Task instructions: Whenever "assert" appears in a line, please copy that line from the data.

☆ ☆ ☆ ☆ ☆ ☆ ☆

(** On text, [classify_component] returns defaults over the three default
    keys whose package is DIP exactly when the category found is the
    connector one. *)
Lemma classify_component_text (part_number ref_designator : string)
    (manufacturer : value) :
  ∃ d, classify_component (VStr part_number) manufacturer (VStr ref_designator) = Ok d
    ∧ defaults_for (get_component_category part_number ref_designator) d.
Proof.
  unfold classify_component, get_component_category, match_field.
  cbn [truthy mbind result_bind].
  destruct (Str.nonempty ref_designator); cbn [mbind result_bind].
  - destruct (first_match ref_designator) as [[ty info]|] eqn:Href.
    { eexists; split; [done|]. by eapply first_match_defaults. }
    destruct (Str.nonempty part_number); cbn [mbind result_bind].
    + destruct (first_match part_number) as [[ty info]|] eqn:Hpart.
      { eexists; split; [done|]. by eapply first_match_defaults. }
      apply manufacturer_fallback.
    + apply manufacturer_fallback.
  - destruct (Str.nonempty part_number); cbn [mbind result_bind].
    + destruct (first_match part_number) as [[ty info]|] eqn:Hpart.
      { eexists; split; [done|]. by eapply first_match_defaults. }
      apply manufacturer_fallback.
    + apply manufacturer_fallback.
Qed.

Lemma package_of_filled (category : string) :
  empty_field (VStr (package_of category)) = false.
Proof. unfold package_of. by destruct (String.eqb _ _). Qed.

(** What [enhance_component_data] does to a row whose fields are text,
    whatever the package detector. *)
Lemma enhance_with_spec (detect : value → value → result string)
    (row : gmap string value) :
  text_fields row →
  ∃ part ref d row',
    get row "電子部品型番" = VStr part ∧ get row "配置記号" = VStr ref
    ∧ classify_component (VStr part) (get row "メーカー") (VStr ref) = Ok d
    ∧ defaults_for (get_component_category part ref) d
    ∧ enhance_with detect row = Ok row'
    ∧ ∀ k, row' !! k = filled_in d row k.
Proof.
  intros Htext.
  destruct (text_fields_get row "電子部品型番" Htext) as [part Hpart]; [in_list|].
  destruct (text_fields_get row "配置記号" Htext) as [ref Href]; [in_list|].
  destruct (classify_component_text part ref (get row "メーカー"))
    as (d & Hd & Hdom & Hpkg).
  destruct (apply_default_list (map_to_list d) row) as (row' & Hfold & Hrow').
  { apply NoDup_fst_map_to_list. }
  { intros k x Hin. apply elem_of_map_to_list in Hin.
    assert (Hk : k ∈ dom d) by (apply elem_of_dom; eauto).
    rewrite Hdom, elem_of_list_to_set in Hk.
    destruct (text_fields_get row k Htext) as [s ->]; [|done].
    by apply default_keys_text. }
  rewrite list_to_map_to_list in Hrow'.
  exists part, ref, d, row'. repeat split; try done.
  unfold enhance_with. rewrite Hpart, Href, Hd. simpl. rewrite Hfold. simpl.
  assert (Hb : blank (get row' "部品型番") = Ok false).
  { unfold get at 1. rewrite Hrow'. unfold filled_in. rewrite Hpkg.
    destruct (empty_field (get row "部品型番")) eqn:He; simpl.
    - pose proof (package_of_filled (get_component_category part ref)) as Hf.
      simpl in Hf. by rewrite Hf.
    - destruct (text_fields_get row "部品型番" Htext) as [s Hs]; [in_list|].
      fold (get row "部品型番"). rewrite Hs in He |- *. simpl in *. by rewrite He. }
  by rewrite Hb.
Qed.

☆ ☆ ☆ ☆ ☆ ☆ ☆

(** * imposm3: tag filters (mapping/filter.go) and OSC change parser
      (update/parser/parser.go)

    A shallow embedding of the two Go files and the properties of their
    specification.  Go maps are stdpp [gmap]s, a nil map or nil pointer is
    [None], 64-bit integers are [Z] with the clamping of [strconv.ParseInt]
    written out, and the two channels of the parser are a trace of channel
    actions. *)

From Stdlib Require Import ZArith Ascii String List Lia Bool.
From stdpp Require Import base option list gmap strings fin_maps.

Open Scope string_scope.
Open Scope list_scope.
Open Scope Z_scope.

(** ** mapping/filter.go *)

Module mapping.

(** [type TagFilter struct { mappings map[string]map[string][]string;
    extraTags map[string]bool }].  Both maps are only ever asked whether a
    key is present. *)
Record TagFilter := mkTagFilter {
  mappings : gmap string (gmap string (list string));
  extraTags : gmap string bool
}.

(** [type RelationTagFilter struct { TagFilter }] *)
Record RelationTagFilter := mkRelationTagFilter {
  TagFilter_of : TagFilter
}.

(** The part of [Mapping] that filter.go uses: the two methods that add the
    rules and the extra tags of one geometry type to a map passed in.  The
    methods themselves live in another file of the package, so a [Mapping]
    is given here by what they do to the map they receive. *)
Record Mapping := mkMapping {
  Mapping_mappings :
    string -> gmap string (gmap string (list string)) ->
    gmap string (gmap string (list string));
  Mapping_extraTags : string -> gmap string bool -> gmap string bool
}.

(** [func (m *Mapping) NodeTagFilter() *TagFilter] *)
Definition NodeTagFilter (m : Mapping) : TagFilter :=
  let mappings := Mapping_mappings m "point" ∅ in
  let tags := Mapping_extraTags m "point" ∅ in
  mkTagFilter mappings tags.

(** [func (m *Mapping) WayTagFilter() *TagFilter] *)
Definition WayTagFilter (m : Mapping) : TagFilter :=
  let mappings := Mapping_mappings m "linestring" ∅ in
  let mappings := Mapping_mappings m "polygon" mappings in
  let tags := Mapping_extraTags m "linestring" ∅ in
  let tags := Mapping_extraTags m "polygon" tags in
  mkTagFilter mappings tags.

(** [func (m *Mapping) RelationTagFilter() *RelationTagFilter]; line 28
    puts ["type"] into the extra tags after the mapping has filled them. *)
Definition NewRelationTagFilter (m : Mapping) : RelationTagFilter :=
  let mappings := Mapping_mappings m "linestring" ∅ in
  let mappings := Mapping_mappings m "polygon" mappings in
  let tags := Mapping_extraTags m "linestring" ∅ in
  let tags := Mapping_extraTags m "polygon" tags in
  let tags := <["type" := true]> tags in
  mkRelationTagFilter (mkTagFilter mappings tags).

☆ ☆ ☆ ☆ ☆ ☆ ☆

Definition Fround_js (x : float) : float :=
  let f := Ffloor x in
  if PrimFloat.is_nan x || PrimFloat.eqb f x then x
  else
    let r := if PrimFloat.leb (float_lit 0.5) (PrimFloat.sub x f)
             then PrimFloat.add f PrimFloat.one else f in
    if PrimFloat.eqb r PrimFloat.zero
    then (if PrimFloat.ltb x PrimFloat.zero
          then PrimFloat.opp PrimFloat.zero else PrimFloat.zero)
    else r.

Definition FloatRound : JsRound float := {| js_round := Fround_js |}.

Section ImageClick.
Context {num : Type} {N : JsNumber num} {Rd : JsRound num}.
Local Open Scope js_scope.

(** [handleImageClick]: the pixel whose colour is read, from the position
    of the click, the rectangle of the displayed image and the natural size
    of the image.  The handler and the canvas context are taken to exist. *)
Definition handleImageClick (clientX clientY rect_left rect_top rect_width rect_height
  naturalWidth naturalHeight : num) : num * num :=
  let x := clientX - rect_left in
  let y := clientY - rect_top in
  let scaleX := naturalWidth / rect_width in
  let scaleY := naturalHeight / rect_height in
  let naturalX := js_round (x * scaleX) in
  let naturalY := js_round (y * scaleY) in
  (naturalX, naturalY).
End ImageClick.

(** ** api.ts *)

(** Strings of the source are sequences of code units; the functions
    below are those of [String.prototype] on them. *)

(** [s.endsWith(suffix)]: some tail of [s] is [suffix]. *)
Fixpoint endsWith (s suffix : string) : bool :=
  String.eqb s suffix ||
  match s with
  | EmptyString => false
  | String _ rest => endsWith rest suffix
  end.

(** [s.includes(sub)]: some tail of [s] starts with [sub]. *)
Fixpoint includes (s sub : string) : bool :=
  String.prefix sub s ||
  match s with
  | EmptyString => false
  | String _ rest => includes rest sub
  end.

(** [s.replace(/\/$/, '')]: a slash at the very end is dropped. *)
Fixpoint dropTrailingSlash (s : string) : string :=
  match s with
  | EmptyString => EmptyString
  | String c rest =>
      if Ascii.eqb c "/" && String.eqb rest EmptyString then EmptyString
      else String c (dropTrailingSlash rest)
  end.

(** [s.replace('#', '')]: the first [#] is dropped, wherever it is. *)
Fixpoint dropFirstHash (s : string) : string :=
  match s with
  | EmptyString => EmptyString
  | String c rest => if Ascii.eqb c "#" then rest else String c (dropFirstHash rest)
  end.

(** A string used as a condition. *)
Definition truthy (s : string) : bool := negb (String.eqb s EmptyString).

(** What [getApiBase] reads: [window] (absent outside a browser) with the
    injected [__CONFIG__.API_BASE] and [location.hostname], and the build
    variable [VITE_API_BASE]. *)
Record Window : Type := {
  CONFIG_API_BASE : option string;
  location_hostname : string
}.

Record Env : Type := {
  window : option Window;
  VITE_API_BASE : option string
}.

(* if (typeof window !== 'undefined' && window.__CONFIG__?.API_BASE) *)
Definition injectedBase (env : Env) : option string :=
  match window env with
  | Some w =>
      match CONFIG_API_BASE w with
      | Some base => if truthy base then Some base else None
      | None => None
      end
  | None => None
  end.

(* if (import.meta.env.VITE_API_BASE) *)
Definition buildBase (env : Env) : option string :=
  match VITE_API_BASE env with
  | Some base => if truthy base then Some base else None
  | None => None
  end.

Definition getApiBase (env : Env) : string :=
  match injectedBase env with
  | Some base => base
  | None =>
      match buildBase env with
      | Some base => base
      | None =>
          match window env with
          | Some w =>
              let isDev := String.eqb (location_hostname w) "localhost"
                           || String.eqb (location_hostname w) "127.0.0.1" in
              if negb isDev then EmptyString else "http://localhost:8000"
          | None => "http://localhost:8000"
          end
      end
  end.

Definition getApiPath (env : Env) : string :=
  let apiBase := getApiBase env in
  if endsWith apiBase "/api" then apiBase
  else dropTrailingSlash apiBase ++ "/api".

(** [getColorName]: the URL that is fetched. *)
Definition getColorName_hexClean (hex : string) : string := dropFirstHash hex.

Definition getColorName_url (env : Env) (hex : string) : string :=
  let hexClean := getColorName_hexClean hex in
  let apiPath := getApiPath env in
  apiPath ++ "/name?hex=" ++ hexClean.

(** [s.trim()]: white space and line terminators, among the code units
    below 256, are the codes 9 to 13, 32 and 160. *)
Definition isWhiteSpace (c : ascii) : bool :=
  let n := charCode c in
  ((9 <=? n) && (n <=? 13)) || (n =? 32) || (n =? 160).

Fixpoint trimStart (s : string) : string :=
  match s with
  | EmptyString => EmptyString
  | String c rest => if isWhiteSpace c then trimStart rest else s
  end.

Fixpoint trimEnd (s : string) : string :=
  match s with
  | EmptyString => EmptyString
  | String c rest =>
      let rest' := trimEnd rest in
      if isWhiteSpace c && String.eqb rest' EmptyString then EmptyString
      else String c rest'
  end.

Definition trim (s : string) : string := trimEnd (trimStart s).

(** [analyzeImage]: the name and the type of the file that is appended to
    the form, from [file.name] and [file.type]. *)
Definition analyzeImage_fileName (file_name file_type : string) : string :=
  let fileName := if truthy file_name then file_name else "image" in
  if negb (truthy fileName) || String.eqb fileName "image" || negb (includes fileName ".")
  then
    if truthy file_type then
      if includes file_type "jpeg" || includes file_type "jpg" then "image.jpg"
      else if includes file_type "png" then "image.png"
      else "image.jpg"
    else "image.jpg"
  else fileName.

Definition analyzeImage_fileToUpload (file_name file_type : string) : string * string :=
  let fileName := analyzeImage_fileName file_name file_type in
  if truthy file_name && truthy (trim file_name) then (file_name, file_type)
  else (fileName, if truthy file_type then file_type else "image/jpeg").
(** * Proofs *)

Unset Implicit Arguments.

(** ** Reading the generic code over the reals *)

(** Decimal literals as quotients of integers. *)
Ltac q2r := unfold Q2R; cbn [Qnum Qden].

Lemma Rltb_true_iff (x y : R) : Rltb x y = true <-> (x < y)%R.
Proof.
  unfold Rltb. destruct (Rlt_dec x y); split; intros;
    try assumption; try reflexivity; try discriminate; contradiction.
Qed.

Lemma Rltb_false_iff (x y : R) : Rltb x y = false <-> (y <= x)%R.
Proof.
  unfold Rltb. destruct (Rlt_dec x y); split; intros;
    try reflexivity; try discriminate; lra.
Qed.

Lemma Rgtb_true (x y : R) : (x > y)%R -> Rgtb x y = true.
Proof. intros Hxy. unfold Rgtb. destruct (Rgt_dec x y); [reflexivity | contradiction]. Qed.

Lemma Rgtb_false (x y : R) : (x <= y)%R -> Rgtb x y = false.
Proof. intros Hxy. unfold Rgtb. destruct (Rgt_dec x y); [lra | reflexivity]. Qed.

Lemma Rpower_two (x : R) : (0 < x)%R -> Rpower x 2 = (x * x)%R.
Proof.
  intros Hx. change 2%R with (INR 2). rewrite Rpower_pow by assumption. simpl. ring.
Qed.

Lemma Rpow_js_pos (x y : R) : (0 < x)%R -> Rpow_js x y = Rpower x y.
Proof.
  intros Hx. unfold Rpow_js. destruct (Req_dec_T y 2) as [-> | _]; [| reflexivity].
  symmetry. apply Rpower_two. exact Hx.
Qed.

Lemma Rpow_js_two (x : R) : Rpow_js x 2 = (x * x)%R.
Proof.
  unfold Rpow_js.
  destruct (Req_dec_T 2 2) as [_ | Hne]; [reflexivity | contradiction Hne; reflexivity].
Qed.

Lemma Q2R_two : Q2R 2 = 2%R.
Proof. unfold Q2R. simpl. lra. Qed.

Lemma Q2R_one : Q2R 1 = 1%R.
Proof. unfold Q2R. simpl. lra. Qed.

☆ ☆ ☆ ☆ ☆ ☆ ☆

Written response:
    assert (Hk : k ∈ dom d) by (apply elem_of_dom; eauto).
  assert (Hb : blank (get row' "部品型番") = Ok false).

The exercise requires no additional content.